Ditch the takeaway menu and opt for this brilliant chicken biryani bake for a simple midweek healthy version of a classic, but this lower fat option makes up 2 of our 5 a day.
Tender chicken chunky cauliflower florets and a crispy rice and almond topping make this a great dish to feed a crowd., but you can reduce the amounts to make less if you prefer.

👩🏼🍳 Chef’s Note; Chicken Biryani Bake can be cooked from frozen for an easy make-a-head meal option. Freezing instructions are in the text.
Serves 8
1tsp Magnificent Seed rapeseed oil
4 skinless chicken breasts, cut into chunks
4 skinless boneless chicken thighs, cut into chunks
2 onions, sliced
4tbs curry powder, korma or tikka which ever you prefer (less if you prefer)
300g cauliflower, chopped into small florets
500ml chicken stock
400g can chopped tomatoes
400g can chickpeas, drained and rinsed
200g natural yogurt
300g frozen peas
400g basmati rice, cooked following pack instructions
30g flaked almonds

Method
Heat the oil in a large, deep frying pan. Season the chicken and fry until browned, then remove to a plate and set aside. Fry the onions in the rest of the oil for 10 – 12 minutes until soft and starting to caramelise.
Add the curry powder and cauliflower, stirring to coat everything, then return the chicken to the pan.
Tip in the stock, tomatoes and chickpeas, and simmer for 30 minutes until the cauliflower is nearly tender. There should be just enough liquid to cover everything, so add a splash more water or stock if needed. Remove from the heat and stir in the yogurt.
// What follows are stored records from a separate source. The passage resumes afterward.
Definition NewSharedIndexInformer {C} (lw : ListWatch C) (objType : iface)
    (defaultEventHandlerResyncPeriod : Z) (indexers : gmap string IndexFunc)
    : SharedIndexInformer C :=
  mkInformer lw objType defaultEventHandlerResyncPeriod indexers [].

Definition AddEventHandler {C} (s : SharedIndexInformer C)
    (handler : ResourceEventHandlerFuncs C) : SharedIndexInformer C :=
  mkInformer (listerWatcher s) (objectType s)
             (defaultEventHandlerResyncPeriod s) (indexers s)
             (handlers s ++ [handler]).

(** What the informer delivers to its handlers. *)
Inductive notification : Type :=
| addNotification (newObj : iface)
| updateNotification (oldObj newObj : iface)
| deleteNotification (oldObj : iface).

Definition notify {C} (r : ResourceEventHandlerFuncs C) (n : notification) : M C unit :=
  match n with
  | addNotification newObj => OnAdd r newObj
  | updateNotification oldObj newObj => OnUpdate r oldObj newObj
  | deleteNotification oldObj => OnDelete r oldObj
  end.

Fixpoint distribute {C} (hs : list (ResourceEventHandlerFuncs C)) (n : notification)
    : M C unit :=
  match hs with
  | [] => mret tt
  | h :: hs' => notify h n;; distribute hs' n
  end.

(** The handler thread: notifications are delivered one at a time, in
    order. *)
Fixpoint deliver {C} (s : SharedIndexInformer C) (ns : list notification) : M C unit :=
  match ns with
  | [] => mret tt
  | n :: ns' => distribute (handlers s) n;; deliver s ns'
  end.

Record NamespaceController (C : Type) : Type := mkController {
  namespaceInformer : SharedIndexInformer C;
  kclient : Clientset C
}.
Arguments mkController {C}.
Arguments namespaceInformer {C}.
Arguments kclient {C}.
To assemble, arrange one – third of the peas into a large baking dish, season, then top with one – third of the curry and one third of the cooked rice, then repeat twice more, cover over the almonds and either cool completely to freeze or heat the oven to 220c, gas 7, 425f and bake for 25 – 30 minutes until the topping is crisp and the bake is piping hot throughout.